Work item.
Reproduce word for word the lines between those holding "match ze_error (zelog s1)" and "Definition count_lists (p", inclusive, and nothing else from the data below.

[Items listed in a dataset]
Lemma canReuse_exact_witness :
  ∃ q, canReuseStream 1 q = true ∧ LastSync (compute q) ≤ 1.
Proof.
  pose (q := match getNextComputeStream (make_queue true 2 0) with
             | Ret (_, _, q) => match getNextComputeStream q with Ret (_, _, q) => q | _ => make_native 0 end
             | _ => make_native 0 end).
  exists q. assert (canReuseStream 1 q = true) as E by by vm_compute. split; [exact E|].
  apply (canReuse_exact q 1); [|by vm_compute|by vm_compute|exact E].
  unfold queue_ok. split; [by split; vm_compute|]. split; [by split; vm_compute|]. by vm_compute.
Defined.

Lemma barrier_orders_witness :
  ∃ q Cu q', urEnqueueEventsWaitWithBarrier (λ _, false) ev_stream [] q = Ret (Cu, q').
Proof.
  destruct reachable_example as (q & Hr & Hw & _ & _).
  destruct (barrier_orders sample_queue q [2; 3; 2; 1] (λ _, false) ev_stream)
    as (Cu & q' & b & tmp & ss & pre & E & _); [exact new_sample_queue|exact Hr|exact Hw|].
  exists q, Cu, q'. exact E.
Defined.

Lemma latest_events_cover_witness :
  let e i := {| ev_this := true; ev_token := i; ev_stream := 2; ev_id := i; ev_interop := false |} in
  forLatestEvents [e 1; e 3; e 2] = [e 3] ∧
  ∃ e', e' ∈ forLatestEvents [e 1; e 3; e 2] ∧ ev_stream e' = 2 ∧ 2 ≤ ev_id e'.
Proof.
  intros e. split; [reflexivity|].
  destruct (latest_events_cover [e 1; e 3; e 2]) as (_ & Hc & _).
  apply (Hc (e 2)). right. right. left.
Defined.
(** What the driver is asked for: the fields of [ze_command_queue_desc_t] and
    [ze_command_list_desc_t] that the code sets, flags by name, and the chain of
    extension structures. *)
Inductive ext := OffloadExt (copyOffloadEnabled : bool) | MutableExt.
Record ze_desc := {
  immediate : bool; device : Z; ordinal : Z; mode : Z; priority : Z; index : Z;
  IN_ORDER : bool; EXPLICIT_ONLY : bool; COPY_OFFLOAD_HINT : bool; pNext : list ext }.

Inductive zecall :=
  | CommandListCreate (d : ze_desc)
  | CommandListReset (h : Z)
  | CommandListDestroy (h : Z).

(** The driver: the error a call returns, if any, after a history of calls, and
    the handle a creation returns; [std::hash]; the environment variable; and
    which keys the hash table compares, given what it holds and the hash codes of
    the key it looks for and of one it holds.  A table may compare the codes or,
    as the standard allows, only the buckets they fall into; equal codes fall
    into one. *)
Class ZeDriver := {
  ze_error : list zecall → zecall → option ur_result_t;
  ze_new_handle : list zecall → Z;
  std_hash : Z → Z;
  std_hash_optional : option Z → Z;
  same_bucket : list command_list_descriptor_t → Z → Z → bool;
  same_bucket_refl keys h : same_bucket keys h h = true;
  ForceDisableCopyOffload : bool;
  supported : supported_extensions_descriptor_t }.

Definition entry : Type := command_list_descriptor_t * list Z.
Record state := { ZeCommandListCache : list entry; zelog : list zecall }.

Module CommandListCache.

Definition log_call (c : zecall) (s : state) : state :=
  {| ZeCommandListCache := ZeCommandListCache s; zelog := zelog s ++ [c] |}.
Definition set_cache (m : list entry) (s : state) : state :=
  {| ZeCommandListCache := m; zelog := zelog s |}.

(** [operator==] of the two descriptors, and of the variant. *)
Definition immediate_eq (l rhs : immediate_command_list_descriptor_t) : bool :=
  (imm_ZeDevice l =? imm_ZeDevice rhs) && bool_decide (imm_IsInOrder l = imm_IsInOrder rhs) &&
  (imm_Mode l =? imm_Mode rhs) && (imm_Priority l =? imm_Priority rhs) &&
  bool_decide (imm_Index l = imm_Index rhs).
Definition regular_eq (l rhs : regular_command_list_descriptor_t) : bool :=
  (reg_ZeDevice l =? reg_ZeDevice rhs) && (reg_Ordinal l =? reg_Ordinal rhs) &&
  bool_decide (reg_IsInOrder l = reg_IsInOrder rhs) && bool_decide (reg_Mutable l = reg_Mutable rhs).
Definition descriptor_eq (l r : command_list_descriptor_t) : bool :=
  match l, r with
  | Imm a, Imm b => immediate_eq a b
  | Reg a, Reg b => regular_eq a b
  | _, _ => false
  end.

Definition CopyOffloadEnabled (d : command_list_descriptor_t) : bool :=
  match d with Imm d => imm_CopyOffloadEnabled d | Reg d => reg_CopyOffloadEnabled d end.
Definition is_imm (d : command_list_descriptor_t) : bool := if d is Imm _ then true else false.

Section cache.
Context `{ZeDriver}.

(** [command_list_descriptor_hash_t] *)
Definition descriptor_hash (d : command_list_descriptor_t) : Z :=
  match d with
  | Imm d => Util.combine_hashes 0 [std_hash (imm_ZeDevice d); std_hash (imm_Ordinal d);
      std_hash (Z.b2z (imm_IsInOrder d)); std_hash (imm_Mode d); std_hash (imm_Priority d);
      std_hash_optional (imm_Index d)]
  | Reg d => Util.combine_hashes 0 [std_hash (reg_ZeDevice d); std_hash (Z.b2z (reg_IsInOrder d));
      std_hash (reg_Ordinal d); std_hash (Z.b2z (reg_Mutable d))]
  end.

(** Two keys are the same for a table with these [keys]. *)
Definition key_match (keys : list command_list_descriptor_t) (d k : command_list_descriptor_t) : bool :=
  same_bucket keys (descriptor_hash d) (descriptor_hash k) && descriptor_eq k d.

(** [unordered_map::find], as the entries before, the entry and those after. *)
Fixpoint find_in (keys : list command_list_descriptor_t) (d : command_list_descriptor_t) (m : list entry)
    : option (list entry * entry * list entry) :=
  match m with
  | [] => None
  | e :: m =>
      if key_match keys d e.1 then Some ([], e, m)
      else '(l, x, r) ← find_in keys d m; Some (e :: l, x, r)
  end.
Definition find (d : command_list_descriptor_t) (m : list entry) : option (list entry * entry * list entry) :=
  find_in m.*1 d m.

(** [requestedCopyOffload], after the two checks. *)
Definition requestedCopyOffload (desc : command_list_descriptor_t) : bool :=
  let r := CopyOffloadEnabled desc in
  let r := if ForceDisableCopyOffload && r then false else r in
  if negb (ZeCopyOffloadExtensionSupported supported) && r then false else r.

Definition immediate_ze_desc (offload : bool) (d : immediate_command_list_descriptor_t) : ze_desc :=
  let hint := offload && ZeCopyOffloadQueueFlagSupported supported in
  {| immediate := true; device := imm_ZeDevice d; ordinal := imm_Ordinal d; mode := imm_Mode d;
     priority := imm_Priority d; index := default 0 (imm_Index d);
     IN_ORDER := imm_IsInOrder d; EXPLICIT_ONLY := bool_decide (is_Some (imm_Index d));
     COPY_OFFLOAD_HINT := hint; pNext := if hint then [] else [OffloadExt offload] |}.
Definition regular_ze_desc (offload : bool) (d : regular_command_list_descriptor_t) : ze_desc :=
  let hint := offload && ZeCopyOffloadListFlagSupported supported in
  {| immediate := false; device := reg_ZeDevice d; ordinal := reg_Ordinal d; mode := 0;
     priority := 0; index := 0; IN_ORDER := reg_IsInOrder d; EXPLICIT_ONLY := false;
     COPY_OFFLOAD_HINT := hint;
     pNext := (if hint then [] else [OffloadExt offload]) ++
              (if reg_Mutable d then [MutableExt] else []) |}.

(** The request [createCommandList] makes of the driver, or its exception. *)
Definition create_request (desc : command_list_descriptor_t) : outcome ze_desc :=
  let offload := requestedCopyOffload desc in
  match desc with
  | Imm d => Ret (immediate_ze_desc offload d)
  | Reg d =>
      if negb (ZeMutableCmdListExtentionSupported supported) && reg_Mutable d
      then Throw (exn_ur_result UR_RESULT_ERROR_UNSUPPORTED_FEATURE)
      else Ret (regular_ze_desc offload d)
  end.

Definition createCommandList (desc : command_list_descriptor_t) (s : state) : outcome Z * state :=
  match create_request desc with
  | Ret d =>
      let s' := log_call (CommandListCreate d) s in
      match ze_error (zelog s) (CommandListCreate d) with
      | Some e => (Throw (exn_ur_result e), s')
      | None => (Ret (ze_new_handle (zelog s)), s')
      end
  | Throw e => (Throw e, s)
  | Undefined => (Undefined, s)
  end.

(** [getCommandList]; when the reset fails the handle is destroyed on unwinding. *)
Definition getCommandList (desc : command_list_descriptor_t) (s : state) : outcome Z * state :=
  match find desc (ZeCommandListCache s) with
  | None => createCommandList desc s
  | Some (_, (_, []), _) => (Undefined, s)
  | Some (l, (k, h :: hs), r) =>
      let s1 := set_cache (l ++ (if decide (hs = []) then [] else [(k, hs)]) ++ r) s in
      if is_imm desc then (Ret h, s1) else
      let s2 := log_call (CommandListReset h) s1 in
      match ze_error (zelog s1) (CommandListReset h) with
      | Some e => (Throw (exn_ur_result e), log_call (CommandListDestroy h) s2)
      | None => (Ret h, s2)
      end
  end.

Definition addCommandList (desc : command_list_descriptor_t) (cmdList : Z) (s : state) : state :=
  match find desc (ZeCommandListCache s) with
  | None => set_cache ((desc, [cmdList]) :: ZeCommandListCache s) s
  | Some (l, (k, hs), r) => set_cache (l ++ (k, cmdList :: hs) :: r) s
  end.

(** The handle given out, and the descriptor its deleter returns it under. *)
Definition getImmediateCommandList (ZeDevice : Z) (ListDesc : command_list_desc_t)
    (Mode Priority : Z) (Index : option Z) (s : state) : outcome (Z * command_list_descriptor_t) * state :=
  let Desc := Imm {| imm_ZeDevice := ZeDevice; imm_IsInOrder := IsInOrder ListDesc;
    imm_Ordinal := Ordinal ListDesc; imm_CopyOffloadEnabled := CopyOffloadEnable ListDesc;
    imm_Mode := Mode; imm_Priority := Priority; imm_Index := Index |} in
  let '(r, s) := getCommandList Desc s in ((λ h, (h, Desc)) <$> r, s).
Definition getRegularCommandList (ZeDevice : Z) (ListDesc : command_list_desc_t) (s : state)
    : outcome (Z * command_list_descriptor_t) * state :=
  let Desc := Reg {| reg_ZeDevice := ZeDevice; reg_IsInOrder := IsInOrder ListDesc;
    reg_Ordinal := Ordinal ListDesc; reg_CopyOffloadEnabled := CopyOffloadEnable ListDesc;
    reg_Mutable := Mutable ListDesc |} in
  let '(r, s) := getCommandList Desc s in ((λ h, (h, Desc)) <$> r, s).

Definition count_lists (p : command_list_descriptor_t → bool) (s : state) : nat :=
  foldr (λ e n, ((if p e.1 then length e.2 else 0) + n)%nat) 0%nat (ZeCommandListCache s).
Definition getNumImmediateCommandLists : state → nat := count_lists is_imm.
Definition getNumRegularCommandLists : state → nat := count_lists (λ d, negb (is_imm d)).
End cache.

End CommandListCache.

Module CommandListCacheFacts.
Import CommandListCache.

(** The descriptor without the field that takes no part in matching. *)
Definition modulo_offload (d : command_list_descriptor_t) : command_list_descriptor_t :=
  match d with
  | Imm d => Imm {| imm_ZeDevice := imm_ZeDevice d; imm_IsInOrder := imm_IsInOrder d;
      imm_Ordinal := imm_Ordinal d; imm_CopyOffloadEnabled := false; imm_Mode := imm_Mode d;
      imm_Priority := imm_Priority d; imm_Index := imm_Index d |}
  | Reg d => Reg {| reg_ZeDevice := reg_ZeDevice d; reg_IsInOrder := reg_IsInOrder d;
      reg_Ordinal := reg_Ordinal d; reg_CopyOffloadEnabled := false; reg_Mutable := reg_Mutable d |}
  end.

(** The handles of the cache. *)
Definition cached (m : list entry) : list Z := m ≫= snd.

Lemma lxor_inj_r a b c : Z.lxor a c = Z.lxor b c → a = b.
Proof.
  intros E. rewrite <-(Z.lxor_0_r a), <-(Z.lxor_0_r b), <-(Z.lxor_nilpotent c).
  by rewrite <-!Z.lxor_assoc, E.
Qed.
Lemma lxor_inj_l a b c : Z.lxor c a = Z.lxor c b → a = b.
Proof. rewrite !(Z.lxor_comm c). apply lxor_inj_r. Qed.

Section facts.
Context `{ZeDriver}.

Lemma descriptor_eq_spec d k : descriptor_eq d k = true ↔ match d, k with
  | Imm d, Imm k => imm_ZeDevice d = imm_ZeDevice k ∧ imm_IsInOrder d = imm_IsInOrder k ∧ imm_Mode d = imm_Mode k ∧
      imm_Priority d = imm_Priority k ∧ imm_Index d = imm_Index k
  | Reg d, Reg k => reg_ZeDevice d = reg_ZeDevice k ∧ reg_Ordinal d = reg_Ordinal k ∧
      reg_IsInOrder d = reg_IsInOrder k ∧ reg_Mutable d = reg_Mutable k
  | _, _ => False end.
Proof.
  destruct d as [d|d], k as [k|k]; simpl; unfold immediate_eq, regular_eq; try done;
    rewrite !andb_true_iff, ?Z.eqb_eq, ?bool_decide_eq_true; tauto.
Qed.
Lemma descriptor_eq_refl d : descriptor_eq d d = true.
Proof. apply descriptor_eq_spec. by destruct d. Qed.
Lemma descriptor_eq_sym d k : descriptor_eq d k = true → descriptor_eq k d = true.
Proof. rewrite !descriptor_eq_spec. destruct d, k; naive_solver. Qed.
Lemma descriptor_eq_trans d k x : descriptor_eq d k = true → descriptor_eq k x = true → descriptor_eq d x = true.
Proof. rewrite !descriptor_eq_spec. destruct d, k, x; intuition congruence. Qed.

(** A table that compares hash codes, and a hash that separates. *)
Definition exact_hash : Prop :=
  (∀ keys x y, same_bucket keys x y = true → x = y) ∧ ∀ x y, std_hash x = std_hash y → x = y.
(** What descriptors have in common whose lists are exchanged for each other:
    they are equal for [operator==], which leaves out copy offload and the ordinal
    of immediate lists; the latter is told apart by an exact hash. *)
Definition same_kind (d k : command_list_descriptor_t) : Prop :=
  descriptor_eq d k = true ∧ (exact_hash → modulo_offload d = modulo_offload k).
#[export] Instance same_kind_equiv : Equivalence same_kind.
Proof.
  split.
  - intros d. split; [apply descriptor_eq_refl|done].
  - intros d k [H1 H2]. split; [by apply descriptor_eq_sym|intros He; by rewrite H2].
  - intros d k x [H1 H2] [H3 H4]. split; [by eapply descriptor_eq_trans|intros He; by rewrite H2, H4].
Qed.

Lemma key_match_refl keys d : key_match keys d d = true.
Proof. unfold key_match. by rewrite same_bucket_refl, descriptor_eq_refl. Qed.

(** Matching keys are of the same kind. *)
Lemma key_match_kind keys d k : key_match keys d k = true → same_kind d k.
Proof.
  unfold key_match. intros [Hb He]%andb_true_iff. apply descriptor_eq_sym in He. split; [done|].
  intros [Hbucket Hinj]. apply Hbucket in Hb.
  destruct d as [d|d], k as [k|k]; simpl in He; try done;
    destruct d, k; unfold immediate_eq, regular_eq in He; simpl in *; bool_to_prop; subst; [|done].
  assert (imm_Ordinal0 = imm_Ordinal1) as ->; [|done].
  unfold Util.combine_hashes in Hb. simpl in Hb. do 4 apply lxor_inj_r in Hb.
  by apply lxor_inj_l, Hinj in Hb.
Qed.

Response to the task.
      match ze_error (zelog s1) (CommandListReset h) with
      | Some e => (Throw (exn_ur_result e), log_call (CommandListDestroy h) s2)
      | None => (Ret h, s2)
      end
  end.

Definition addCommandList (desc : command_list_descriptor_t) (cmdList : Z) (s : state) : state :=
  match find desc (ZeCommandListCache s) with
  | None => set_cache ((desc, [cmdList]) :: ZeCommandListCache s) s
  | Some (l, (k, hs), r) => set_cache (l ++ (k, cmdList :: hs) :: r) s
  end.

(** The handle given out, and the descriptor its deleter returns it under. *)
Definition getImmediateCommandList (ZeDevice : Z) (ListDesc : command_list_desc_t)
    (Mode Priority : Z) (Index : option Z) (s : state) : outcome (Z * command_list_descriptor_t) * state :=
  let Desc := Imm {| imm_ZeDevice := ZeDevice; imm_IsInOrder := IsInOrder ListDesc;
    imm_Ordinal := Ordinal ListDesc; imm_CopyOffloadEnabled := CopyOffloadEnable ListDesc;
    imm_Mode := Mode; imm_Priority := Priority; imm_Index := Index |} in
  let '(r, s) := getCommandList Desc s in ((λ h, (h, Desc)) <$> r, s).
Definition getRegularCommandList (ZeDevice : Z) (ListDesc : command_list_desc_t) (s : state)
    : outcome (Z * command_list_descriptor_t) * state :=
  let Desc := Reg {| reg_ZeDevice := ZeDevice; reg_IsInOrder := IsInOrder ListDesc;
    reg_Ordinal := Ordinal ListDesc; reg_CopyOffloadEnabled := CopyOffloadEnable ListDesc;
    reg_Mutable := Mutable ListDesc |} in
  let '(r, s) := getCommandList Desc s in ((λ h, (h, Desc)) <$> r, s).

Definition count_lists (p : command_list_descriptor_t → bool) (s : state) : nat :=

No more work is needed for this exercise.